Collected data entries:
Lemma preserves_sound {A} (m : M A) : (∀ ids, sound ids m) → preserves m.
Proof. intros H. by apply sound_preserves. Qed.
Lemma poll_loop_preserves worker n topics deadline rounds :
  Forall (λ r, ∀ e, engine_ok e → engine_ok (rd_meanwhile r e)) rounds → preserves (poll_loop worker n topics deadline rounds).
Proof.
  induction 1 as [|r rounds Hr _ IH]; cbn [poll_loop]; [by intros e|].
  apply preserves_bind; [apply sound_preserves, fetch_and_lock_inner_ok|]. intros tasks. destruct (_ || _); [by intros e|].
  apply preserves_bind; [|done]. intros e He. by apply Hr.
Qed.
Lemma new_uuid_preserves : preserves new_uuid.
Proof. intros e []. by split. Qed.
Lemma delete_all_preserves bpmn_id cascade : preserves (delete_all_definitions (λ _, Ok tt) (λ _, Ok tt) bpmn_id cascade).
Proof.
  apply preserves_bind; [by apply sound_preserves, (holds_gets _ _ (λ _, True))|]. intros versions.
  apply preserves_forM. intros k. apply delete_definition_preserves.
Qed.

Lemma deploy_handler_keeps payload : keeps (http_deploy_definition (St := St) compiled run deletes_well payload).
Proof.
  unfold http_deploy_definition, commit_definition, save_or_rollback, check_size, model_check. keeps_steps.
  - apply keeps_engine, new_uuid_preserves.
  - apply keeps_engine, deploy_preserves.
  - apply keeps_try, delete_definition_preserves.
Qed.
Lemma collection_handler_keeps keys payload : keeps (http_deploy_collection (St := St) compiled run deletes_well keys payload).
Proof.
  unfold http_deploy_collection, check_size, check_member, xml_for_model_check, model_check, member_result. keeps_steps.
  apply keeps_engine, deploy_collection_preserves.
Qed.
Lemma upload_keeps uploaded id var_name multipart : keeps (upload_instance_file (St := St) uploaded id var_name multipart).
Proof.
  unfold upload_instance_file. keeps_steps. apply keeps_engine, sound_preserves, update_instance_variables_ok.
Qed.
Lemma delete_file_keeps id var_name : keeps (delete_instance_file (St := St) id var_name).
Proof.
  unfold delete_instance_file, file_of. keeps_steps. apply keeps_engine, sound_preserves, update_instance_variables_ok.
Qed.

#[local] Hint Resolve deploy_handler_keeps collection_handler_keeps upload_keeps delete_file_keeps : http.
Lemma call_handler_keeps c : call_ok c → keeps (call_handler (St := St) compiled run deletes_well c).
Proof.
  intros Hc. destruct c; cbn [call_handler]; unfold ignore_hd;
    try (apply keeps_bind; [|intros ?; apply keeps_ret]);
    unfold http_delete_definition, http_delete_all_definitions, http_start_instance, http_start_instance_latest,
      http_start_timer_instance, http_delete_instance, http_move_token, http_migrate_instance, http_suspend_instance,
      http_resume_instance, http_update_instance_variables, http_resolve_instance_incident, http_correlate_message,
      http_correlate_signal, http_process_timers, http_complete_task, http_fetch_and_lock, http_complete_service_task,
      http_fail_service_task, http_retry_incident, http_resolve_incident, http_extend_lock, bpmn_error;
    keeps_steps; try apply keeps_engine.
  - apply delete_definition_preserves.
  - apply delete_all_preserves.
  - apply sound_preserves, start_instance_vars_ok.
  - apply sound_preserves, start_instance_latest_ok.
  - apply sound_preserves, start_timer_instance_ok.
  - apply delete_instance_preserves.
  - apply sound_preserves, move_token_ok.
  - apply sound_preserves, migrate_instance_ok.
  - apply sound_preserves, suspend_instance_ok.
  - apply sound_preserves, resume_instance_ok.
  - apply sound_preserves, update_instance_variables_ok.
  - apply sound_preserves, resolve_instance_incident_ok.
  - apply sound_preserves, correlate_message_ok.
  - apply sound_preserves, correlate_signal_ok.
  - apply sound_preserves, process_timers_ok.
  - apply sound_preserves, complete_user_task_ok.
  - by apply poll_loop_preserves.
  - apply sound_preserves, complete_service_task_ok.
  - apply sound_preserves, fail_service_task_ok.
  - apply sound_preserves, retry_incident_ok.
  - apply sound_preserves, resolve_incident_ok.
  - apply sound_preserves, extend_lock_ok.
  - apply sound_preserves, handle_bpmn_error_ok.
Qed.

(** ** Every request *)

Context {HL : HttpLib} {EX : Extractors}.

Definition serves_ok (rq : HttpRequest) : Prop := ∀ h c, decode h rq = Ok c → call_ok c.
Lemma serve_keeps metrics rq (s : AppState St) :
  serves_ok rq → engine_ok (a_engine s) →
  let s' := (serve compiled run deletes_well metrics rq s).2 in engine_ok (a_engine s') ∧ a_gate s' = a_gate s.
Proof.
  intros Hrq Hs. unfold serve. destruct (auth_middleware _ _) as [[[]|]|]; [|done..]. destruct (route _ _ _) as [h|]; [|done].
  destruct (decode h rq) as [c|err] eqn:Hd; [|done]. pose proof (call_handler_keeps c (Hrq h c Hd) s Hs) as H.
  by destruct (call_handler _ _ _ c s).
Qed.

(** A request of anybody, or what the engine does on its own: timers, in-process handlers,
    time. *)
Inductive server_step (s : AppState St) : AppState St → Prop :=
| serve_step metrics rq : serves_ok rq → server_step s (serve compiled run deletes_well metrics rq s).2
| engine_own_step rq : server_step s (s <| a_engine ::= λ e, (perform rq e).2 |>).
Lemma server_steps_keep s s' :
  rtc server_step s s' → engine_ok (a_engine s) → engine_ok (a_engine s') ∧ a_gate s' = a_gate s.
Proof.
  induction 1 as [s|s s1 s' Hstep _ IH]; intros Hs; [done|].
  assert (engine_ok (a_engine s1) ∧ a_gate s1 = a_gate s) as [H1 H2].
  { destruct Hstep as [metrics rq Hrq|rq]; [by apply serve_keeps|]. split; [|done]. by apply perform_preserves. }
  destruct (IH H1) as [H3 H4]. split; [done|]. by rewrite H4.
Qed.
(** The scheduler beside the requests is a sequence of these steps. *)
Lemma scheduler_steps waits s :
  Forall (λ wait, ∀ s, rtc server_step s (wait s)) waits → rtc server_step s (timer_scheduler waits s).
Proof.
  intros Hw. revert s. induction Hw as [|wait waits Hwait _ IH]; intros s; [done|]. cbn [timer_scheduler].
  etrans; [apply Hwait|]. eapply rtc_l; [|apply IH].
  replace (wait s <| a_engine ::= λ e, (process_timers e).2 |>) with (wait s <| a_engine ::= λ e, (perform RTimers e).2 |>); [constructor|].
  cbn. unfold ignore. f_equal. rewrite bind_run. by destruct (process_timers _) as [[]].
Qed.
Lemma public_handler_reads c : handler_of c = HHealth ∨ handler_of c = HReady → c = CRead (handler_of c).
Proof. intros [H|H]; destruct c; try discriminate H; done. Qed.


End sound_server.

(** ** A server with a worker key *)

#[local] Existing Instance plain_http.
Definition suspend_seven (h : Handler) (_ : HttpRequest) : result AppError ApiCall :=
  match h with HSuspendInstance => Ok (CSuspend "7") | _ => Ok (CRead h) end.
Lemma suspend_seven_handler h rq c : suspend_seven h rq = Ok c → handler_of c = h.
Proof. destruct h; intros [= <-]; done. Qed.
#[local] Instance suspending : Extractors := {| decode := suspend_seven; decode_handler := suspend_seven_handler |}.
Lemma suspending_ok rq : serves_ok rq.
Proof. intros h c. destruct h; intros [= <-]; done. Qed.

Definition suspend_request (headers : gmap string string) : HttpRequest := mkRequest POST "/api/instances/7/suspend" headers.
Definition guarded_server : ServerConfig := mkServerConfig worker_config None None None None None None None None.
Definition guarded_start : AppState InMemoryPersistence := build_state no_env engine_new (Some mem_new) ∅ buffer_new guarded_server.
#[local] Existing Instances ascii_only no_time pools_lib pools_copy no_scripts no_cron pools_reader fixed_writer plain_debug.
Definition after_deploy : AppState InMemoryPersistence :=
  guarded_start <| a_engine ::= λ e, (perform (R := executor 1) (RDeploy example_definition) e).2 |>.
Definition after_suspend : AppState InMemoryPersistence :=
  (serve (R := executor 1) false (λ _, busy_report) (deletes_well (Ok tt)) true (suspend_request ∅) after_deploy).2.
Lemma guarded_steps : rtc (server_step (R := executor 1) false (λ _, busy_report) (Ok tt)) guarded_start after_suspend.
Proof. eapply rtc_l; [apply (engine_own_step _ _ _ _ (RDeploy example_definition))|]. apply rtc_once, serve_step, suspending_ok. Qed.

#### Exercise details:
Reproduce, character for character, only the lines of the preceding data that start at the line with "destruct (decode h" and end at the line with "etrans; [apply Hwait|].", both included.

#### Exercise solution:
  destruct (decode h rq) as [c|err] eqn:Hd; [|done]. pose proof (call_handler_keeps c (Hrq h c Hd) s Hs) as H.
  by destruct (call_handler _ _ _ c s).
Qed.

(** A request of anybody, or what the engine does on its own: timers, in-process handlers,
    time. *)
Inductive server_step (s : AppState St) : AppState St → Prop :=
| serve_step metrics rq : serves_ok rq → server_step s (serve compiled run deletes_well metrics rq s).2
| engine_own_step rq : server_step s (s <| a_engine ::= λ e, (perform rq e).2 |>).
Lemma server_steps_keep s s' :
  rtc server_step s s' → engine_ok (a_engine s) → engine_ok (a_engine s') ∧ a_gate s' = a_gate s.
Proof.
  induction 1 as [s|s s1 s' Hstep _ IH]; intros Hs; [done|].
  assert (engine_ok (a_engine s1) ∧ a_gate s1 = a_gate s) as [H1 H2].
  { destruct Hstep as [metrics rq Hrq|rq]; [by apply serve_keeps|]. split; [|done]. by apply perform_preserves. }
  destruct (IH H1) as [H3 H4]. split; [done|]. by rewrite H4.
Qed.
(** The scheduler beside the requests is a sequence of these steps. *)
Lemma scheduler_steps waits s :
  Forall (λ wait, ∀ s, rtc server_step s (wait s)) waits → rtc server_step s (timer_scheduler waits s).
Proof.
  intros Hw. revert s. induction Hw as [|wait waits Hwait _ IH]; intros s; [done|]. cbn [timer_scheduler].
  etrans; [apply Hwait|]. eapply rtc_l; [|apply IH].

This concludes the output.